Weston Andrew Valleau Price (September 6, 1870 – January 23, 1948) was a dentist known primarily for his theories on the relationship between nutrition, dental health, and physical health. He founded the research institute of the National Dental Association, which later became the research section of the American Dental Association, and served as its chair from 1914–1928.
Price initially did dental research。 However, by 1930, he had shifted his interest to nutrition. In 1939, he published "Nutrition and Physical Degeneration", detailing his global travels studying the diets and nutrition of various cultures. The book concludes that aspects of a modern Western diet (particularly flour, sugar, and modern processed vegetable fats) cause nutritional deficiencies that are a cause of many dental issues and health problems.
This book details a series of ethnographic nutritional studies he performed across diverse cultures, including the Lötschental in Switzerland, Native Americans, Polynesians, Pygmies, and Aborigines -- 14 cultures altogether. The research materials include some 15,000 photographs, 4,000 slides, and many filmstrips.
In the book, Price claimed that various diseases endemic to Western cultures of the 1920s and 1930s – from dental caries to tuberculosis – were rarely present in non-Western cultures. He argued that as non-Western groups abandoned indigenous diets and adopted Western patterns of living, they showed increases in typical Western diseases.
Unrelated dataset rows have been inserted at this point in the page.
(** X14. [search] removes nothing from the cache, never stores a 404
    response and leaves the three URL attributes: an id cached before
    is cached after, and if no cached response had status 404 before,
    none has after. *)
Theorem search_keeps_cache (query : list Z) (limit : Z) (st : state) :
  set_search_cache (snd (snd (search query limit st))) []
  = set_search_cache (snd st) []
  /\ (forall k, dict_get (search_cache Response (snd st)) k <> None ->
             dict_get (search_cache Response
                         (snd (snd (search query limit st)))) k <> None)
  /\ ((forall k r, dict_get (search_cache Response (snd st)) k = Some r ->
                   status_code r <> 404) ->
      forall k r, dict_get (search_cache Response
                              (snd (snd (search query limit st)))) k = Some r ->
                  status_code r <> 404).
Proof.
  unfold search. split; [apply search_from_attributes|]. split.
  - intros k.
    apply (search_from_invariant (fun cache => dict_get cache k <> None)).
    intros cache k' r Hc _. destruct (decide (k' = k)) as [->|N].
    + now rewrite dict_get_set_eq.
    + now rewrite dict_get_set_ne.
  - apply (search_from_invariant
             (fun cache => forall k r, dict_get cache k = Some r ->
                                       status_code r <> 404)).
    intros cache k' r' Hc Hr k r. destruct (decide (k' = k)) as [->|N].
    + rewrite dict_get_set_eq. now intros [= <-].
    + rewrite dict_get_set_ne by assumption. apply Hc.
Qed.

Lemma search_from_yielded results :
  forall st metadata,
    In metadata (fst (fst (search_from results st))) ->
    exists r,
      dict_get (search_cache Response (snd (snd (search_from results st))))
        (metadata_id metadata) = Some r
      /\ status_code r <> 404.
Proof.
  induction results as [next IH] using generator_induction.
  intros st metadata. cbn [search_from]. specialize (IH (fst st)).
  destruct (next (fst st)) as [w|e w|search_result w rest];
    [intros []|intros []|].
  destruct (get_embed search_result EpisodeSelector_default (w, snd st))
    as [[embed_response|e] st1]; [|intros []].
  destruct (Z.eqb_spec (status_code embed_response) 404) as [E|E];
    [apply IH|].
  pose proof (search_from_invariant
    (fun cache => exists r, dict_get cache (metadata_id search_result) = Some r
                            /\ status_code r <> 404)) as Hinv.
  specialize (Hinv
    ltac:(intros cache k r (r0 & Hr0 & Hs0) Hr;
          destruct (decide (k = metadata_id search_result)) as [->|N];
          [exists r; now rewrite dict_get_set_eq
          |exists r0; now rewrite dict_get_set_ne]) rest).
  specialize (Hinv (fst st1,
                    set_search_cache (snd st1)
                      (dict_set (search_cache Response (snd st1))
                         (metadata_id search_result) embed_response))).
  specialize (IH (fst st1,
                  set_search_cache (snd st1)
                    (dict_set (search_cache Response (snd st1))
                       (metadata_id search_result) embed_response)) metadata).
  destruct (search_from rest _) as [[yielded end_] st2]. cbn [fst snd] in *.
  intros [<-|Hin]; [|now apply IH].
  apply Hinv. cbn [set_search_cache search_cache snd].
  exists embed_response. now rewrite dict_get_set_eq.
Qed.

(** X15. Every item [search] yields is in the cache when the generator
    ends, with a response whose status is not 404; so [scrape] for it
    finds a response, and runs on one that is not a 404. *)
Theorem search_then_scrape (query : list Z) (limit : Z) (st : state)
    (metadata : Metadata) (selector : EpisodeSelector) :
  In metadata (fst (fst (search query limit st))) ->
  exists embed_response,
    dict_get (search_cache Response (snd (snd (search query limit st))))
      (metadata_id metadata) = Some embed_response
    /\ status_code embed_response <> 404
    /\ scrape metadata selector (snd (search query limit st))
       = scrape_response metadata selector embed_response
           (fst (snd (search query limit st)),
            set_search_cache (snd (snd (search query limit st))) []).
Proof.
  intros Hin. unfold search in *.
  destruct (search_from_yielded _ _ _ Hin) as (r & Hr & Hs).
  exists r. split; [exact Hr|]. split; [exact Hs|].
  unfold scrape. now rewrite Hr.
Qed.

Lemma search_from_keys results :
  forall st k,
    dict_get (search_cache Response (snd (snd (search_from results st)))) k
      <> None ->
    dict_get (search_cache Response (snd st)) k <> None
    \/ In k (map metadata_id (fst (fst (search_from results st)))).
Proof.
  induction results as [next IH] using generator_induction.
  intros st k. cbn [search_from]. specialize (IH (fst st)).
  destruct (next (fst st)) as [w|e w|search_result w rest]; [now left|now left|].
  pose proof (get_embed_keeps search_result EpisodeSelector_default (w, snd st)) as Hk.
  destruct (get_embed search_result EpisodeSelector_default (w, snd st))
    as [[embed_response|e] st1]; cbn [fst snd] in *; [|rewrite Hk; now left].
  destruct (Z.eqb_spec (status_code embed_response) 404) as [E|E].
  - intros Hc. apply IH in Hc. now rewrite Hk in Hc.
  - specialize (IH (fst st1,
                    set_search_cache (snd st1)
                      (dict_set (search_cache Response (snd st1))
                         (metadata_id search_result) embed_response)) k).
    destruct (search_from rest _) as [[yielded end_] st2]. cbn [fst snd] in *.
    intros Hc. destruct (IH Hc) as [Hc'|Hin]; [|right; now right].
    cbn [set_search_cache search_cache snd] in Hc'.
    destruct (decide (metadata_id search_result = k)) as [<-|N].
    + right. now left.
    + rewrite dict_get_set_ne, Hk in Hc' by assumption. now left.
Qed.

(** X16. [search] stores under the ids of the items it yields and under
    no other: an id cached when the generator ends was cached before or
    is the id of a yielded item. *)
Theorem search_stores_yielded (query : list Z) (limit : Z) (st : state) (k : list Z) :
  dict_get (search_cache Response (snd (snd (search query limit st)))) k <> None ->
  dict_get (search_cache Response (snd st)) k <> None
  \/ In k (map metadata_id (fst (fst (search query limit st)))).
Proof. apply search_from_keys. Qed.

End MethodProperties.

(** ** The properties on the small world *)

Lemma scrape_clears_cache_witness :
  snd (snd (scrape demo_movie {| episode := 1; season := 1 |}
              (snd (search (str "matrix") 20 demo_start))))
  = set_search_cache (snd (snd (search (str "matrix") 20 demo_start))) [].
Proof. apply scrape_clears_cache. vm_compute. discriminate. Defined.

Lemma scrape_twice_witness :
  scrape demo_series {| episode := 2; season := 1 |}
    (snd (scrape demo_movie {| episode := 1; season := 1 |}
            (snd (search (str "matrix") 20 demo_start))))
  = (Raised (KeyError (str "1399")),
     snd (scrape demo_movie {| episode := 1; season := 1 |}
            (snd (search (str "matrix") 20 demo_start)))).
Proof.
  apply (scrape_twice demo_movie demo_series). vm_compute. discriminate.
Defined.

Lemma find_vidplay_last_witness :
  find_vidplay
    ([JDict [(str "title", JStr (str "F2Cloud")); (str "id", JStr (str "f9"))];
      JDict [(str "title", JStr (str "Vidplay")); (str "id", JStr (str "v0"))]]
     ++ JDict [(str "title", JStr (str "Vidplay")); (str "id", JStr (str "v1"))]
     :: [JDict [(str "title", JStr (str "Filemoon")); (str "id", JStr (str "m3"))]])
    JNull
  = Returned (JStr (str "v1")).
Proof.
  apply find_vidplay_last.
  - apply Forall_cons. split.
    + eexists. split; [reflexivity|]. intros _. eexists. reflexivity.
    + apply Forall_cons. split; [|apply Forall_nil_2].
      eexists. split; [reflexivity|]. intros _. eexists. reflexivity.
  - reflexivity.
  - reflexivity.
  - apply Forall_cons. split; [|apply Forall_nil_2].
    eexists. split; reflexivity.
Defined.

Lemma scrape_no_anchor_witness :
  scrape demo_series {| episode := 1; season := 1 |}
    (demo_cached (str "1399") (str "https://vidsrc.to/embed/tv/1399/1/1"))
  = (Raised (MediaNotFound (str "Game of Thrones")), demo_start).
Proof.
  exact (scrape_no_anchor demo_series {| episode := 1; season := 1 |}
           (demo_cached (str "1399") (str "https://vidsrc.to/embed/tv/1399/1/1"))
           (demo_site (str "https://vidsrc.to/embed/tv/1399/1/1"))
           eq_refl eq_refl).
Defined.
He concluded that Western methods of commercially preparing and storing foods stripped away vitamins and minerals necessary to prevent these diseases.
The 1939 foreword to the book, written by physical anthropologist Earnest A. Hooton, lauded Price's work for confirming previous research that dental caries were less prevalent in "savages" and attempting to establish the etiology for this difference. In 1940, a review in the Canadian Medical Association Journal called the book "a masterpiece of research", comparing Price's impact on nutrition to that of Ivan Pavlov in digestion. In 1950, a review in the journal The Laryngoscope said that Dr. Price might well be called "The Charles Darwin of Nutrition" while describing Price's documentation of his global travel and research in a book.
Price looked specifically for indigenous groups that achieved perfect health on plant foods only. He found none. He wrote, " I have as yet found no group that was building and maintaining good bodies exclusively on plant foods."